• **Your instructions**: Extract from the entries below, exactly as given, only the lines from the line containing "when (negb (streq def4 NA))" to the line containing "cfg_set_object_attr WANINFO_COMMON_NODE DefRouteIndexv6 new6);;", both lines included.

Provided data Start Marker

(* ===== verification/WanRoute.v ===== *)
(** * The default route ([wan/default_route_handle.c], [wan/wan_common.c])

    Which connection is the default route, for IPv4 and for IPv6, is kept in
    two attributes of [root.waninfo.common]: the index of an object, or N/A. *)

From stdpp Require Import gmap.
From S2P Require Import Prelude CString Text Utility WanObj.
Open Scope Z_scope.

Module WanRoute.
Import WanObj.

Definition NA : cstr := cs "N/A".
(** The length of [def_route_index_v4] and [def_route_index_v6]. *)
Definition SVC_WAN_BUF_16_LEN : Datatypes.nat := 16.

Section wan.
Context {W : Type} `{WanWorld W}.
Abbreviation WM := (M (wan W)).

(** ** Route commands of [wan_common.c] *)

Definition svc_wan_add_default_ipv4_route (gw d : cstr) : WM unit :=
  if (strlen gw =? 0) || (strlen d =? 0) then mret tt
  else execute (cs "/sbin/route add default gw " ++ gw ++ cs " dev " ++ d).
Definition svc_wan_delete_default_ipv4_route : WM unit := execute (cs "/usr/bin/ip route delete default").
Definition svc_wan_add_default_ipv6_route (gw d : cstr) : WM unit :=
  if (strlen gw =? 0) || (strlen d =? 0) then mret tt
  else execute (cs "/sbin/route -A inet6 add default gw " ++ gw ++ cs " dev " ++ d).
Definition svc_wan_delete_default_ipv6_route : WM unit := execute (cs "/usr/bin/ip -6 route delete default").

(** ** Election *)

(** The gateway in the attribute of the object's information node, unless
    there is none or it is empty. *)
Definition gateway (o : wan_entry_obj) (attr : cstr) (size : Datatypes.nat) : WM (option cstr) :=
  g ← cfg_get_object_attr (waninfo o) attr size;
  mret (match g with Some (c :: g') => Some (c :: g') | _ => None end).

(** The body of the loop: [Some] of the new index, or none to go on. *)
Definition switch_body (evt : Z) (o : wan_entry_obj) : WM (option cstr) :=
  let c := cfg o in
  if negb (SVC_WAN_SRV_E8C_INTERNET c) then mret None
  else if evt =? EVT_WAN_CONN_LOSTV6 then
    if negb (is_set SVC_WAN_FLAG_UPV6 o) then mret None
    else
      g ← gateway o (cs "GateWay6") MAX_WAN_IPV6_ADDR_LEN;
      match g with
      | None => mret None
      | Some gw => svc_wan_add_default_ipv6_route gw (svc_wan_intf_name o);; mret (Some (fmt_d (idx o)))
      end
  else if evt =? EVT_WAN_CONN_LOSTV4 then
    if SVC_WAN_DSLITE_ENABLE c && SVC_WAN_SRV_INTERNET c then
      if negb (is_set SVC_WAN_FLAG_UPV6 o) then mret None
      else
        g ← gateway o (cs "GateWay6") MAX_WAN_IPV6_ADDR_LEN;
        match g with
        | None => mret None
        | Some _ =>
            execute (cs "/sbin/route add default dev ds." ++ svc_wan_intf_name o);;
            mret (Some (fmt_d (idx o)))
        end
    else if negb (is_set SVC_WAN_FLAG_UPV4 o) then mret None
    else
      g ← gateway o (cs "GateWay") MAX_WAN_IPV4_ADDR_LEN;
      match g with
      | None => mret None
      | Some gw =>
          do_call (dealwith_link_local_route (svc_wan_intf_name o) (idx o) E_DEFAULT_ROUTE_SWITCH);;
          svc_wan_add_default_ipv4_route gw (svc_wan_intf_name o);;
          mret (Some (fmt_d (idx o)))
      end
  else mret (Some NA).

(** What [def_route_index] holds afterwards. *)
Definition default_route_switch (def_route_index : cstr) (evt : Z) : WM cstr :=
  when (negb (streq def_route_index NA))
    (if evt =? EVT_WAN_CONN_LOSTV4 then svc_wan_delete_default_ipv4_route
     else when (evt =? EVT_WAN_CONN_LOSTV6) svc_wan_delete_default_ipv6_route);;
  r ← each_obj (λ _ o, switch_body evt o);
  mret (default NA r).

Definition svc_wan_restart_nat (ifname : cstr) : WM unit :=
  execute (cs "iptables -t nat -F " ++ take 15 (cs "VS_" ++ ifname));;
  do_call (cfg_commit_object (cs "root.virserver")).
Definition svc_wan_restart_ddns : WM unit := do_call (cfg_commit_object (cs "root.ddns.common")).

(** The attribute, which is set to N/A when it is not there. *)
Definition def_route_index (attr : cstr) : WM cstr :=
  v ← cfg_get_object_attr WANINFO_COMMON_NODE attr SVC_WAN_BUF_16_LEN;
  match v with
  | Some v => mret v
  | None => cfg_set_object_attr WANINFO_COMMON_NODE attr NA;; mret NA
  end.
Definition DefRouteIndexv4 : cstr := cs "DefRouteIndexv4".
Definition DefRouteIndexv6 : cstr := cs "DefRouteIndexv6".

(** [update_default_route] after its guards: [gw] is the gateway it has read. *)
Definition update_route_rest (o : wan_entry_obj) (evt : Z) (gw : cstr) : WM unit :=
  let c := cfg o in
  let dev_name := svc_wan_intf_name o in
  def4 ← def_route_index DefRouteIndexv4;
  def6 ← def_route_index DefRouteIndexv6;
  if evt =? EVT_WAN_CONN_GETV4 then
    when (SVC_WAN_SRV_E8C_INTERNET c) (do_call open_VPN_PPP_tunnel);;
    if SVC_WAN_SRV_E8C_INTERNET c && streq def4 NA then
      do_call (dealwith_link_local_route dev_name (idx o) E_DEFAULT_ROUTE_SWITCH);;
      svc_wan_add_default_ipv4_route gw dev_name;;
      do_call (dealwith_link_local_route dev_name (idx o) E_NOT_DEFAULT_ROUTE);;
      cfg_set_object_attr WANINFO_COMMON_NODE DefRouteIndexv4 (fmt_d (idx o));;
      do_call (dealwith_link_local_route dev_name (idx o) E_DEFAULT_ROUTE);;
      svc_wan_restart_nat dev_name;;
      svc_wan_restart_ddns
    else do_call (dealwith_link_local_route dev_name (idx o) E_NOT_DEFAULT_ROUTE)
  else if evt =? EVT_WAN_CONN_LOSTV4 then
    when (negb (streq def4 NA))
      (new4 ← (if idx o =? atoi def4 then default_route_switch def4 EVT_WAN_CONN_LOSTV4 else mret def4);
       cfg_set_object_attr WANINFO_COMMON_NODE DefRouteIndexv4 new4;;
       garbage ← ask uninitialised;
       svc_wan_restart_nat garbage)
  else if evt =? EVT_WAN_CONN_GETV6 then
    when (streq def6 NA)
      (svc_wan_add_default_ipv6_route gw dev_name;;
       cfg_set_object_attr WANINFO_COMMON_NODE DefRouteIndexv6 (fmt_d (idx o)))
  else
    when (evt =? EVT_WAN_CONN_LOSTV6)
      (when (negb (streq def6 NA))
         (new6 ← (if idx o =? atoi def6 then default_route_switch def6 EVT_WAN_CONN_LOSTV6 else mret def6);
          cfg_set_object_attr WANINFO_COMMON_NODE DefRouteIndexv6 new6);;
       when (negb (SVC_WAN_IS_BRIDGE c) && SVC_WAN_SRV_INTERNET c && SVC_WAN_DSLITE_ENABLE c && negb (streq def4 NA)
             && (idx o =? atoi def4))
         (new4 ← default_route_switch def4 EVT_WAN_CONN_LOSTV4;
          cfg_set_object_attr WANINFO_COMMON_NODE DefRouteIndexv4 new4)).

Definition update_default_route (pa : cstr) (evt : Z) : WM unit :=
  p ← svc_wan_find_object pa;
  match p with
  | None => mret tt
  | Some p =>
      o ← the p;
      let c := cfg o in
      (** The guards; the result is the gateway the event needs. *)
      gw ← (if evt =? EVT_WAN_CONN_GETV4 then
              if negb (is_set SVC_WAN_FLAG_UPV4 o) then mret None else gateway o (cs "GateWay") MAX_WAN_IPV4_ADDR_LEN
            else if evt =? EVT_WAN_CONN_GETV6 then
              if negb (is_set SVC_WAN_FLAG_UPV6 o) || negb (SVC_WAN_SRV_E8C_INTERNET c) then mret None
              else gateway o (cs "GateWay6") MAX_WAN_IPV6_ADDR_LEN
            else mret (Some []));
      match gw with
      | None => mret tt
      | Some gw => update_route_rest o evt gw
      end
  end.

End wan.
End WanRoute.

Provided data End Marker

• **Response to the task**:
    when (negb (streq def4 NA))
      (new4 ← (if idx o =? atoi def4 then default_route_switch def4 EVT_WAN_CONN_LOSTV4 else mret def4);
       cfg_set_object_attr WANINFO_COMMON_NODE DefRouteIndexv4 new4;;
       garbage ← ask uninitialised;
       svc_wan_restart_nat garbage)
  else if evt =? EVT_WAN_CONN_GETV6 then
    when (streq def6 NA)
      (svc_wan_add_default_ipv6_route gw dev_name;;
       cfg_set_object_attr WANINFO_COMMON_NODE DefRouteIndexv6 (fmt_d (idx o)))
  else
    when (evt =? EVT_WAN_CONN_LOSTV6)
      (when (negb (streq def6 NA))
         (new6 ← (if idx o =? atoi def6 then default_route_switch def6 EVT_WAN_CONN_LOSTV6 else mret def6);
          cfg_set_object_attr WANINFO_COMMON_NODE DefRouteIndexv6 new6);;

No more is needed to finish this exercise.